Lemma bn_lazy_initialisation_once_witness :
  BatchNormalization.forward X_21 true bn_new =
    BatchNormalization.forward X_21 true
      (BatchNormalization.mk (1 / 100000)%R (9 / 10)%R
         (Some (np_ones [1])) (Some (np_zeros [1]))
         (Some (np_zeros [1])) (Some (np_ones [1]))) /\
  BatchNormalization.gamma (fst (BatchNormalization.forward X_21 true bn_new)) =
    Some (np_ones [1]) /\
  BatchNormalization.beta (fst (BatchNormalization.forward X_21 true bn_new)) =
    Some (np_zeros [1]) /\
  BatchNormalization.running_mean (fst (BatchNormalization.forward X_21 false bn_new)) =
    Some (np_zeros [1]) /\
  BatchNormalization.running_var (fst (BatchNormalization.forward X_21 false bn_new)) =
    Some (np_ones [1]) /\
  forall later : BatchNormalization.t R,
    later = BatchNormalization.run
              (fst (BatchNormalization.forward X_21 true bn_new))
              [BatchNormalization.UpdateParams g_two s_three;
               BatchNormalization.Forward X_21 true] ->
    exists g b,
      BatchNormalization.gamma later = Some g /\
      BatchNormalization.beta later = Some b /\
      BatchNormalization.gamma
        (fst (BatchNormalization.forward X_21 true later)) = Some g /\
      BatchNormalization.beta
        (fst (BatchNormalization.forward X_21 true later)) = Some b /\
      kept_or_averaged (BatchNormalization.momentum later)
        (BatchNormalization.running_mean later)
        (BatchNormalization.running_mean
           (fst (BatchNormalization.forward X_21 true later)))
        (np_mean0 X_21) /\
      kept_or_averaged (BatchNormalization.momentum later)
        (BatchNormalization.running_var later)
        (BatchNormalization.running_var
           (fst (BatchNormalization.forward X_21 true later)))
        (np_var0 X_21).
Proof.
  exact (@bn_lazy_initialisation_once R _ bn_new X_21 true
           [BatchNormalization.UpdateParams g_two s_three;
            BatchNormalization.Forward X_21 true] X_21 true eq_refl eq_refl).
Defined.

Lemma bn_inference_forward_frame_witness :
  (forall X : ndarray R,
      fst (BatchNormalization.forward X false bn_one) = bn_one /\
      BatchNormalization.forward X false
        (fst (BatchNormalization.forward X false bn_one)) =
      BatchNormalization.forward X false bn_one) /\
  (forall (X : ndarray R) (N : nat),
      shape X = [N; 1] ->
      exists out,
        BatchNormalization.forward X false bn_one = (bn_one, Ok out) /\
        shape out = shape X /\
        forall i idx, i < N -> in_range [1] idx ->
          get out (i :: idx) =
          bn_formula (get (np_ones [1]) idx) (get (np_zeros [1]) idx) (get X (i :: idx))
            (get (np_zeros [1]) idx) (get (np_ones [1]) idx) (1 / 100000)%R).
Proof.
  apply (@bn_inference_forward_frame R _ bn_one [1]
           (np_ones [1]) (np_zeros [1]) (np_zeros [1]) (np_ones [1]));
    reflexivity.
Defined.

Lemma forward_preserves_shape_witness :
  (exists Y, custom_LocalResponseNormalization.forward lrn_default X_1311 = Ok Y /\
             shape Y = shape X_1311 /\ well_formed Y) /\
  (exists out self',
      BatchNormalization.forward X_21 true bn_new = (self', Ok out) /\
      shape out = shape X_21 /\ well_formed out) /\
  (exists out self',
      BatchNormalization.forward X_21 false bn_one = (self', Ok out) /\
      shape out = shape X_21 /\ well_formed out).
Proof.
  split; [|split].
  - apply (proj1 (@forward_preserves_shape R _) lrn_default X_1311 1 3 1 1).
    reflexivity.
  - apply (proj2 (@forward_preserves_shape R _) bn_new X_21 true 2 [1]).
    + reflexivity.
    + left. split; reflexivity.
  - apply (proj2 (@forward_preserves_shape R _) bn_one X_21 false 2 [1]).
    + reflexivity.
    + right. apply initialized_initialize_params.
Defined.


(** The variance is the population variance: of the batch [[2], [-2]], of
    mean 0, it is (4 + 4) / 2 = 4, where the divisor N - 1 would give 8. *)
Example batch_variance_population :
  exists v, np_var0 X_spread = Ok v /\ shape v = [1] /\ get v [0] = 4%R.
Proof.
  eexists. split; [run_model; reflexivity|]. split; [reflexivity|].
  run_model. simpl INR. field.
Qed.


(** * Further properties of the two layers *)

(** ** Local response normalisation: inputs, radii, locality *)

Section LRNMore.

Context {F : Type} `{Scalar F}.

Import custom_LocalResponseNormalization.

Lemma sliced_channels_below (self : t F) (C c i : nat) :
  In i (sliced_channels self C c) -> i < C.
Proof.
  rewrite sliced_channels_eq, in_seq.
  pose proof (slice_adjust_bound (window_start self c) (window_end self C c) C). lia.
Qed.

Lemma channel_window_single (radius : Z) (C c : nat) :
  (0 <= radius <= 1)%Z -> c < C -> channel_window radius C c = [c].
Proof.
  intros Hr Hc. unfold channel_window.
  assert (Hh : (radius / 2 = 0)%Z) by (Z.div_mod_to_equations; lia).
  rewrite Hh.
  replace (Z.to_nat (Z.max 0 (Z.of_nat c - 0))) with c by lia.
  replace (Z.to_nat (Z.min (Z.of_nat C) (Z.of_nat c + 0 + 1) - Z.max 0 (Z.of_nat c - 0)))
    with 1 by lia.
  reflexivity.
Qed.

Lemma channel_window_all (radius : Z) (C c : nat) :
  (2 * (Z.of_nat C - 1) <= radius)%Z -> c < C -> channel_window radius C c = seq 0 C.
Proof.
  intros Hr Hc. unfold channel_window.
  assert (Hh : (Z.of_nat C - 1 <= radius / 2)%Z) by (Z.div_mod_to_equations; lia).
  replace (Z.max 0 (Z.of_nat c - radius / 2)) with 0%Z by lia.
  replace (Z.min (Z.of_nat C) (Z.of_nat c + radius / 2 + 1)) with (Z.of_nat C) by lia.
  rewrite Z.sub_0_r, Nat2Z.id. reflexivity.
Qed.

End LRNMore.

(** [forward] returns an array exactly for the inputs of four axes: the
    unpacking of [X.shape] raises a [ValueError] for any other number of
    axes, and nothing else in the method can raise. *)
Theorem lrn_forward_four_axes {F : Type} `{Scalar F}
    (self : custom_LocalResponseNormalization.t F) (X : ndarray F) :
  (length (shape X) = 4 ->
   exists Y, custom_LocalResponseNormalization.forward self X = Ok Y /\
             shape Y = shape X) /\
  (length (shape X) <> 4 ->
   custom_LocalResponseNormalization.forward self X = Err ValueError).
Proof.
  split.
  - intros Hl.
    destruct (shape X) as [|N [|C [|H0 [|W [|? ?]]]]] eqn:Hs; try discriminate.
    destruct (forward_spec self X Hs) as (Y & HY & HsY & _).
    exists Y. split; [exact HY | congruence].
  - intros Hl. unfold custom_LocalResponseNormalization.forward.
    destruct (shape X) as [|N [|C [|H0 [|W [|? ?]]]]]; try reflexivity.
    exfalso. apply Hl. reflexivity.
Qed.

(** With a radius of 0 or 1 (r // 2 = 0) the window of every channel is the
    channel itself: each element is divided by
    (bias + alpha * X[n,c,h,w]^2)^beta. *)
Theorem lrn_forward_radius_below_two {F : Type} `{Scalar F}
    (self : custom_LocalResponseNormalization.t F) (X : ndarray F) (N C H0 W : nat) :
  (0 <= custom_LocalResponseNormalization.depth_radius self <= 1)%Z ->
  shape X = [N; C; H0; W] ->
  exists Y, custom_LocalResponseNormalization.forward self X = Ok Y /\
    forall n c h w, n < N -> c < C -> h < H0 -> w < W ->
      get Y [n; c; h; w] =
      fdiv (get X [n; c; h; w])
           (fpow (fadd (custom_LocalResponseNormalization.bias self)
                       (fmul (custom_LocalResponseNormalization.alpha self)
                             (fadd fzero (fmul (get X [n; c; h; w]) (get X [n; c; h; w])))))
                 (custom_LocalResponseNormalization.beta self)).
Proof.
  intros Hr Hs.
  destruct (forward_spec self X Hs) as (Y & HY & _ & Hg).
  exists Y. split; [exact HY|].
  intros n c h w Hn Hc Hh Hw. rewrite Hg by assumption.
  rewrite sliced_channels_window by (assumption || lia).
  rewrite channel_window_single by assumption. reflexivity.
Qed.

(** With a radius of at least 2 * (C - 1) the window of every channel is
    the whole range of channels: each element is divided by the same power
    of bias + alpha * (the sum of the squares over all the channels at its
    position). *)
Theorem lrn_forward_radius_covers_channels {F : Type} `{Scalar F}
    (self : custom_LocalResponseNormalization.t F) (X : ndarray F) (N C H0 W : nat) :
  (2 * (Z.of_nat C - 1) <= custom_LocalResponseNormalization.depth_radius self)%Z ->
  shape X = [N; C; H0; W] ->
  exists Y, custom_LocalResponseNormalization.forward self X = Ok Y /\
    forall n c h w, n < N -> c < C -> h < H0 -> w < W ->
      get Y [n; c; h; w] =
      lrn_formula (custom_LocalResponseNormalization.bias self)
        (custom_LocalResponseNormalization.alpha self)
        (custom_LocalResponseNormalization.beta self) X n c h w (seq 0 C).
Proof.
  intros Hr Hs.
  destruct (forward_spec self X Hs) as (Y & HY & _ & Hg).
  exists Y. split; [exact HY|].
  intros n c h w Hn Hc Hh Hw. rewrite Hg by assumption.
  rewrite sliced_channels_window by (assumption || lia).
  rewrite channel_window_all by assumption. reflexivity.
Qed.

(** The result at a position of an image depends on nothing but the values
    of the channels of that image at that position: two inputs, possibly of
    different batch sizes, that agree there give the same results there,
    whatever the radius. *)
Theorem lrn_forward_local {F : Type} `{Scalar F}
    (self : custom_LocalResponseNormalization.t F) (X X' : ndarray F)
    (N N' C H0 W n n' h w : nat) :
  shape X = [N; C; H0; W] -> shape X' = [N'; C; H0; W] ->
  n < N -> n' < N' -> h < H0 -> w < W ->
  (forall c, c < C -> get X [n; c; h; w] = get X' [n'; c; h; w]) ->
  exists Y Y',
    custom_LocalResponseNormalization.forward self X = Ok Y /\
    custom_LocalResponseNormalization.forward self X' = Ok Y' /\
    forall c, c < C -> get Y [n; c; h; w] = get Y' [n'; c; h; w].
Proof.
  intros Hs Hs' Hn Hn' Hh Hw Heq.
  destruct (forward_spec self X Hs) as (Y & HY & _ & Hg).
  destruct (forward_spec self X' Hs') as (Y' & HY' & _ & Hg').
  exists Y, Y'. split; [exact HY|]. split; [exact HY'|].
  intros c Hc. rewrite Hg, Hg' by assumption.
  unfold lrn_formula, sum_of_squares. rewrite (Heq c Hc).
  assert (E : map (fun i => fmul (get X [n; i; h; w]) (get X [n; i; h; w]))
                (custom_LocalResponseNormalization.sliced_channels self C c) =
              map (fun i => fmul (get X' [n'; i; h; w]) (get X' [n'; i; h; w]))
                (custom_LocalResponseNormalization.sliced_channels self C c)).
  { apply map_ext_in. intros i Hi.
    apply sliced_channels_below in Hi. rewrite (Heq i Hi). reflexivity. }
  rewrite E. reflexivity.
Qed.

### Directions
Out of the data above, transcribe exactly and only the lines starting with the line that has "(Some (np_zeros [1])) (Some" and going on through the line that has "(fst (BatchNormalization.forward X_21 true later)) = Some b", both included.

### Solution to the problem
         (Some (np_zeros [1])) (Some (np_ones [1]))) /\
  BatchNormalization.gamma (fst (BatchNormalization.forward X_21 true bn_new)) =
    Some (np_ones [1]) /\
  BatchNormalization.beta (fst (BatchNormalization.forward X_21 true bn_new)) =
    Some (np_zeros [1]) /\
  BatchNormalization.running_mean (fst (BatchNormalization.forward X_21 false bn_new)) =
    Some (np_zeros [1]) /\
  BatchNormalization.running_var (fst (BatchNormalization.forward X_21 false bn_new)) =
    Some (np_ones [1]) /\
  forall later : BatchNormalization.t R,
    later = BatchNormalization.run
              (fst (BatchNormalization.forward X_21 true bn_new))
              [BatchNormalization.UpdateParams g_two s_three;
               BatchNormalization.Forward X_21 true] ->
    exists g b,
      BatchNormalization.gamma later = Some g /\
      BatchNormalization.beta later = Some b /\
      BatchNormalization.gamma
        (fst (BatchNormalization.forward X_21 true later)) = Some g /\
      BatchNormalization.beta
        (fst (BatchNormalization.forward X_21 true later)) = Some b /\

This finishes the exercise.